(* ===== verification/Protocol.v ===== *)
(** * The wire protocol: src/network/protocol.hpp, protocol.cpp

    Frames over a stream socket.  The socket calls are the operating system's;
    what the protocol relies on of [send] and [recv] is the interface
    [SocketSpec]: they may move fewer bytes than asked, be interrupted, or
    fail. *)

From S2P Require Import Prelude Util Value.
From coqutil Require Word.LittleEndianList.

Import LittleEndianList.

(** ** The socket interface *)

Class Socket (S : Type) := {
  SocketSend : bytes → S → Z * S;
  (** The result of the call and the bytes stored in the buffer. *)
  SocketRecv : Z → S → (Z * bytes) * S;
  (** [errno == EINTR] after the last call. *)
  WasInterrupted : S → bool
}.

(** What can be said of a connection: the bytes it has accepted for sending,
    the bytes that are to arrive before the peer closes it, a bound on the
    interruptions still to come, and whether it stays up. *)
Class SocketView (S : Type) := {
  outgoing : S → bytes;
  incoming : S → bytes;
  interruptions : S → nat;
  alive : S → Prop
}.

(** A call that moved nothing: interrupted (which happens finitely often), or
    failed, which does not happen while the connection is up. *)
Definition sock_idle {S : Type} `{Socket S, SocketView S} (s s' : S) : Prop :=
  outgoing s' = outgoing s ∧ incoming s' = incoming s ∧
  (interruptions s' ≤ interruptions s)%nat ∧
  (WasInterrupted s' = true → (interruptions s' < interruptions s)%nat) ∧
  (alive s → alive s').

Class SocketSpec (S : Type) `{Socket S, SocketView S} : Prop := {
  send_law data s n s' :
    0 < blen data → SocketSend data s = (n, s') →
    (n ≤ 0 ∧ sock_idle s s' ∧ (alive s → WasInterrupted s' = true)) ∨
    (0 < n ≤ blen data ∧ outgoing s' = outgoing s ++ take (Z.to_nat n) data ∧
     incoming s' = incoming s ∧ (interruptions s' ≤ interruptions s)%nat ∧ (alive s → alive s'));
  recv_law len s n bs s' :
    0 < len → SocketRecv len s = ((n, bs), s') →
    (n < 0 ∧ sock_idle s s' ∧ (alive s → WasInterrupted s' = true)) ∨
    (n = 0 ∧ incoming s = [] ∧ s' = s) ∨
    (0 < n ≤ len ∧ n ≤ blen (incoming s) ∧ bs = take (Z.to_nat n) (incoming s) ∧
     incoming s' = drop (Z.to_nat n) (incoming s) ∧
     outgoing s' = outgoing s ∧ (interruptions s' ≤ interruptions s)%nat ∧ (alive s → alive s'))
}.

(** ** Operations

    [fuel] bounds the iterations of the two loops, which the source does not
    bound. *)

Definition kMaxFrameSize : Z := 64 * 1024 * 1024.

(** Byte order conversions on a little-endian host. *)
Definition htonl (v : Z) : Z := le_combine (rev (le_split 4 v)).
Definition ntohl (v : Z) : Z := htonl v.

Section protocol.
Context {S : Type} `{Socket S}.

(** [data] is what is left to send. *)
Fixpoint WriteAll (fuel : nat) (data : bytes) : M S bool :=
  match fuel with
  | O => undefined_behaviour
  | Datatypes.S fuel' => λ s,
      if 0 <? blen data then
        let '(n, s') := SocketSend data s in
        if n <=? 0 then
          if WasInterrupted s' then WriteAll fuel' data s' else ret false s'
        else WriteAll fuel' (drop (Z.to_nat n) data) s'
      else ret true s
  end.

(** [acc] is what has been received of [len] bytes. *)
Fixpoint ReadAll_loop (fuel : nat) (acc : bytes) (len : Z) : M S (bool * bytes) :=
  match fuel with
  | O => undefined_behaviour
  | Datatypes.S fuel' => λ s,
      if blen acc <? len then
        let '((n, bs), s') := SocketRecv (len - blen acc) s in
        if n =? 0 then ret (false, acc) s'
        else if n <? 0 then
          if WasInterrupted s' then ReadAll_loop fuel' acc len s' else ret (false, acc) s'
        else ReadAll_loop fuel' (acc ++ bs) len s'
      else ret (true, acc) s
  end.

Definition ReadAll (fuel : nat) (len : Z) : M S (bool * bytes) := ReadAll_loop fuel [] len.

Definition WriteFrame (fuel : nat) (payload : string) : M S Status :=
  let len_net := htonl (u32 (blen (string_bytes payload))) in
  let! sent := WriteAll fuel (le_split 4 len_net) in
  if negb sent then ret (IOError "WriteFrame: failed to write length prefix")
  else
    let! sent := WriteAll fuel (string_bytes payload) in
    if negb sent then ret (IOError "WriteFrame: failed to write payload")
    else ret Status_OK.

Definition ReadFrame (fuel : nat) : M S (Result string) :=
  let! r := ReadAll fuel 4 in
  if negb r.1 then ret (Err (IOError "ReadFrame: connection closed or read failed"))
  else
    let len := ntohl (le_combine r.2) in
    if kMaxFrameSize <? len then
      ret (Err (InvalidArgument "ReadFrame: advertised frame size exceeds maximum"))
    else if 0 <? len then
      let! r := ReadAll fuel len in
      if negb r.1 then ret (Err (IOError "ReadFrame: connection closed mid-payload"))
      else ret (Ok (bytes_string r.2))
    else ret (Ok "").

Definition WriteResponse (fuel : nat) (ok : bool) (payload : string) : M S Status :=
  let status_byte := byte_of_Z (if ok then 0 else 1) in
  let! sent := WriteAll fuel [status_byte] in
  if negb sent then ret (IOError "WriteResponse: failed to write status byte")
  else WriteFrame fuel payload.

Definition ReadResponse (fuel : nat) : M S (Result (bool * string)) :=
  let! r := ReadAll fuel 1 in
  if negb r.1 then ret (Err (IOError "ReadResponse: connection closed or read failed"))
  else
    let status_byte := default zero_byte (head r.2) in
    let! frame := ReadFrame fuel in
    match frame with
    | Err e => ret (Err e)
    | Ok payload => ret (Ok (bool_decide (Z_of_byte status_byte = 0), payload))
    end.

End protocol.

(** ** The bytes of a frame *)

Definition frame_bytes (payload : string) : bytes :=
  rev (le_split 4 (blen (string_bytes payload))) ++ string_bytes payload.
Definition response_bytes (ok : bool) (payload : string) : bytes :=
  byte_of_Z (if ok then 0 else 1) :: frame_bytes payload.

(** What a reader makes of a stream of bytes, and the bytes it leaves. *)
Definition parse_frame (bs : bytes) : Result string * bytes :=
  if blen bs <? 4 then (Err (IOError "ReadFrame: connection closed or read failed"), [])
  else
    let len := ntohl (le_combine (take 4 bs)) in
    let body := drop 4 bs in
    if kMaxFrameSize <? len then
      (Err (InvalidArgument "ReadFrame: advertised frame size exceeds maximum"), body)
    else if blen body <? len then (Err (IOError "ReadFrame: connection closed mid-payload"), [])
    else (Ok (bytes_string (take (Z.to_nat len) body)), drop (Z.to_nat len) body).

Definition parse_response (bs : bytes) : Result (bool * string) * bytes :=
  match bs with
  | [] => (Err (IOError "ReadResponse: connection closed or read failed"), [])
  | b :: bs' =>
      match parse_frame bs' with
      | (Err e, rest) => (Err e, rest)
      | (Ok payload, rest) => (Ok (bool_decide (Z_of_byte b = 0), payload), rest)
      end
  end.

Lemma split_htonl v : le_split 4 (htonl v) = rev (le_split 4 v).
Proof.
  unfold htonl. rewrite <- (split_le_combine (rev (le_split 4 v))) at 2.
  by rewrite length_rev, length_le_split.
Qed.
(** One step, with the exchange it decides, if any. *)
Inductive server_step : Server S → option (nat * Exchange) → Server S → Prop :=
  | step_listen sv :
      running_ sv = true →
      server_step sv None (mkServer true true (exec_mutex_ sv) (server_db sv) (connection_threads_ sv))
  | step_no_client sv :
      accepting sv = true →
      server_step sv None (mkServer (running_ sv) false (exec_mutex_ sv) (server_db sv) (connection_threads_ sv))
  | step_accept sv s :
      accepting sv = true →
      server_step sv None
        (mkServer (running_ sv) false (exec_mutex_ sv) (server_db sv) (connection_threads_ sv ++ [mkConn s AtTop]))
  | step_stop sv :
      server_step sv None (mkServer false (accepting sv) (exec_mutex_ sv) (server_db sv) (connection_threads_ sv))
  | step_enter sv i s :
      connection_threads_ sv !! i = Some (mkConn s AtTop) → running_ sv = true →
      server_step sv None (set_conn i (mkConn s Polling) sv)
  | step_timeout sv i s :
      connection_threads_ sv !! i = Some (mkConn s Polling) →
      server_step sv None (set_conn i (mkConn s AtTop) sv)
  | step_leave sv i s :
      connection_threads_ sv !! i = Some (mkConn s AtTop) → running_ sv = false →
      server_step sv None (set_conn i (mkConn s Closed) sv)
  | step_read sv i s request s' :
      connection_threads_ sv !! i = Some (mkConn s Polling) →
      ReadFrame sfuel s = Some (Ok request, s') →
      server_step sv None (set_conn i (mkConn s' (Parsing request)) sv)
  | step_hang_up sv i s e s' :
      connection_threads_ sv !! i = Some (mkConn s Polling) →
      ReadFrame sfuel s = Some (Err e, s') →
      server_step sv None (set_conn i (mkConn s' Closed) sv)
  | step_parse_error sv i s request e st s' :
      connection_threads_ sv !! i = Some (mkConn s (Parsing request)) →
      ParseSQL (String.list_ascii_of_string request) = Some (Err e) →
      WriteResponse sfuel false (message_ e) s = Some (st, s') →
      server_step sv (Some (i, (request, (false, message_ e)))) (set_conn i (mkConn s' AtTop) sv)
  | step_parse sv i s request stmt :
      connection_threads_ sv !! i = Some (mkConn s (Parsing request)) →
      ParseSQL (String.list_ascii_of_string request) = Some (Ok stmt) →
      server_step sv None (set_conn i (mkConn s (Waiting request stmt)) sv)
  | step_lock sv i s request stmt :
      connection_threads_ sv !! i = Some (mkConn s (Waiting request stmt)) →
      exec_mutex_ sv = None →
      server_step sv None (set_mutex (Some i) (set_conn i (mkConn s (Executing request stmt (server_db sv))) sv))
  | step_execute_error sv i s request stmt started e db' :
      connection_threads_ sv !! i = Some (mkConn s (Executing request stmt started)) →
      Execute fuel (order started) stmt started = Some (Err e, db') →
      server_step sv (Some (i, (request, (false, message_ e))))
        (set_db db' (set_conn i (mkConn s (Refusing (message_ e))) sv))
  | step_execute sv i s request stmt started q db' text :
      connection_threads_ sv !! i = Some (mkConn s (Executing request stmt started)) →
      Execute fuel (order started) stmt started = Some (Ok q, db') →
      FormatQueryResult q = Some text →
      server_step sv (Some (i, (request, (true, text))))
        (set_mutex None (set_db db' (set_conn i (mkConn s (Responding text)) sv)))
  | step_refuse sv i s text st s' :
      connection_threads_ sv !! i = Some (mkConn s (Refusing text)) →
      WriteResponse sfuel false text s = Some (st, s') →
      server_step sv None (set_mutex None (set_conn i (mkConn s' AtTop) sv))
  | step_respond sv i s text st s' :
      connection_threads_ sv !! i = Some (mkConn s (Responding text)) →
      WriteResponse sfuel true text s = Some (st, s') →
      server_step sv None (set_conn i (mkConn s' AtTop) sv).
(** * Retrieval pipeline of intelligent-graph-agent-ts: a shallow embedding

    The development follows the TypeScript sources:
    - [Chunker]          services/enhanced-text-chunker (EnhancedTextChunker)
    - [EmbeddingManager] services/embedding-manager (cache and retry wrapper)
    - [GraphWriter]      GraphStructureBuilder / BaseGraphService
    - [VectorSearch]     services/vector-index/vector-search.ts
    - [UnifiedSearch]    search/unified-search.ts
    - [GraphService]              services/graph-service.ts, the writer that
                                  extends BaseGraphService
    - [DocumentProcessor]         services/document-processor.ts (chunks of
                                  words)
    - [EnhancedDocumentProcessor] the DocumentProcessor built on the text
                                  chunker and the embedding manager

    JavaScript strings are sequences of UTF-16 code units; they are modelled
    as lists of [N].  Lengths, positions and sizes are natural numbers. *)

From Stdlib Require Import ZArith NArith QArith List Lia Bool String Ascii Sorted.
From stdpp Require Import gmap strings list sorting.

Local Open Scope nat_scope.

(** ** JavaScript strings *)

Module Js.

Abbreviation JsString := (list N).

(** Code units of an ASCII literal, used to write inputs down. *)
Definition js (s : string) : JsString :=
  map (fun a => N_of_ascii a) (list_ascii_of_string s).

(** [WhiteSpace] and [LineTerminator] of ECMAScript: what [trim] removes
    and what the regular expression class \s matches. *)
Definition isWhiteSpace (c : N) : bool :=
  ((9 <=? c) && (c <=? 13))%N
  || (c =? 32)%N || (c =? 160)%N || (c =? 5760)%N
  || ((8192 <=? c) && (c <=? 8202))%N
  || (c =? 8232)%N || (c =? 8233)%N || (c =? 8239)%N
  || (c =? 8287)%N || (c =? 12288)%N || (c =? 65279)%N.

Fixpoint trimStart (s : JsString) : JsString :=
  match s with
  | [] => []
  | c :: r => if isWhiteSpace c then trimStart r else s
  end.

Definition trimEnd (s : JsString) : JsString := rev (trimStart (rev s)).

Definition trim (s : JsString) : JsString := trimEnd (trimStart s).

(** [s.slice(b, e)] for non-negative integer [b] and [e]. *)
Definition slice (s : JsString) (b e : nat) : JsString :=
  take (e - b) (drop b s).

(** [s.substring(0, n)]. *)
Definition substring0 (s : JsString) (n : nat) : JsString := take n s.

(** A string used as a condition is true when it is not empty. *)
Definition truthy (s : JsString) : bool :=
  match s with [] => false | _ => true end.

End Js.

(** ** EnhancedTextChunker *)

Module Chunker.
Import Js.

Record ChunkingOptions := {
  chunkSize : nat;
  overlap : nat;
  maxTextLength : nat;
  preserveSentences : bool;
  multilingualSupport : bool
}.

Section WithOptions.
Variable options : ChunkingOptions.

(** [/[.!?]/], or [/[。！？.!?]/] with multilingual support. *)
Definition isSentenceEnding (c : N) : bool :=
  ((c =? 46) || (c =? 33) || (c =? 63))%N
  || (multilingualSupport options
      && ((c =? 12290) || (c =? 65281) || (c =? 65311))%N).

Fixpoint scanSentenceEnd (rest : JsString) (i : nat) : nat :=
  match rest with
  | [] => i
  | c :: r => if isSentenceEnding c then S i else scanSentenceEnd r (S i)
  end.

Definition findNextSentenceEnd (text : JsString) (startPos : nat) : nat :=
  if startPos <? length text
  then scanSentenceEnd (drop startPos text) startPos
  else length text.

Fixpoint skipWhiteSpace (rest : JsString) (nextPos : nat) : nat :=
  match rest with
  | [] => nextPos
  | c :: r => if isWhiteSpace c then skipWhiteSpace r (S nextPos) else nextPos
  end.

Fixpoint findPreviousSentenceStart (text : JsString) (startPos : nat) : nat :=
  match startPos with
  | 0 => 0
  | S i =>
      match text !! i with
      | Some c =>
          if isSentenceEnding c
          then skipWhiteSpace (drop (S i) text) (S i)
          else findPreviousSentenceStart text i
      | None => findPreviousSentenceStart text i
      end
  end.

(** Right edge of the window that starts at [startPos]. *)
Definition windowEnd (text : JsString) (startPos : nat) : nat :=
  let endPos := Nat.min (startPos + chunkSize options) (length text) in
  if (endPos <? length text) && preserveSentences options then
    let sentenceEnd := findNextSentenceEnd text endPos in
    if sentenceEnd <=? startPos + chunkSize options + 100
    then sentenceEnd else endPos
  else endPos.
┄┄┄┄┄┄
**EXERCISE:**
Restate word for word each line of the data from the one with "chunkSize : nat;" to the last, keeping both ends.

**EXERCISE SOLUTION:**
  chunkSize : nat;
  overlap : nat;
  maxTextLength : nat;
  preserveSentences : bool;
  multilingualSupport : bool
}.

Section WithOptions.
Variable options : ChunkingOptions.

(** [/[.!?]/], or [/[。！？.!?]/] with multilingual support. *)
Definition isSentenceEnding (c : N) : bool :=
  ((c =? 46) || (c =? 33) || (c =? 63))%N
  || (multilingualSupport options
      && ((c =? 12290) || (c =? 65281) || (c =? 65311))%N).

Fixpoint scanSentenceEnd (rest : JsString) (i : nat) : nat :=
  match rest with
  | [] => i
  | c :: r => if isSentenceEnding c then S i else scanSentenceEnd r (S i)
  end.

Definition findNextSentenceEnd (text : JsString) (startPos : nat) : nat :=
  if startPos <? length text
  then scanSentenceEnd (drop startPos text) startPos
  else length text.

Fixpoint skipWhiteSpace (rest : JsString) (nextPos : nat) : nat :=
  match rest with
  | [] => nextPos
  | c :: r => if isWhiteSpace c then skipWhiteSpace r (S nextPos) else nextPos
  end.

Fixpoint findPreviousSentenceStart (text : JsString) (startPos : nat) : nat :=
  match startPos with
  | 0 => 0
  | S i =>
      match text !! i with
      | Some c =>
          if isSentenceEnding c
          then skipWhiteSpace (drop (S i) text) (S i)
          else findPreviousSentenceStart text i
      | None => findPreviousSentenceStart text i
      end
  end.

(** Right edge of the window that starts at [startPos]. *)
Definition windowEnd (text : JsString) (startPos : nat) : nat :=
  let endPos := Nat.min (startPos + chunkSize options) (length text) in
  if (endPos <? length text) && preserveSentences options then
    let sentenceEnd := findNextSentenceEnd text endPos in
    if sentenceEnd <=? startPos + chunkSize options + 100
    then sentenceEnd else endPos
  else endPos.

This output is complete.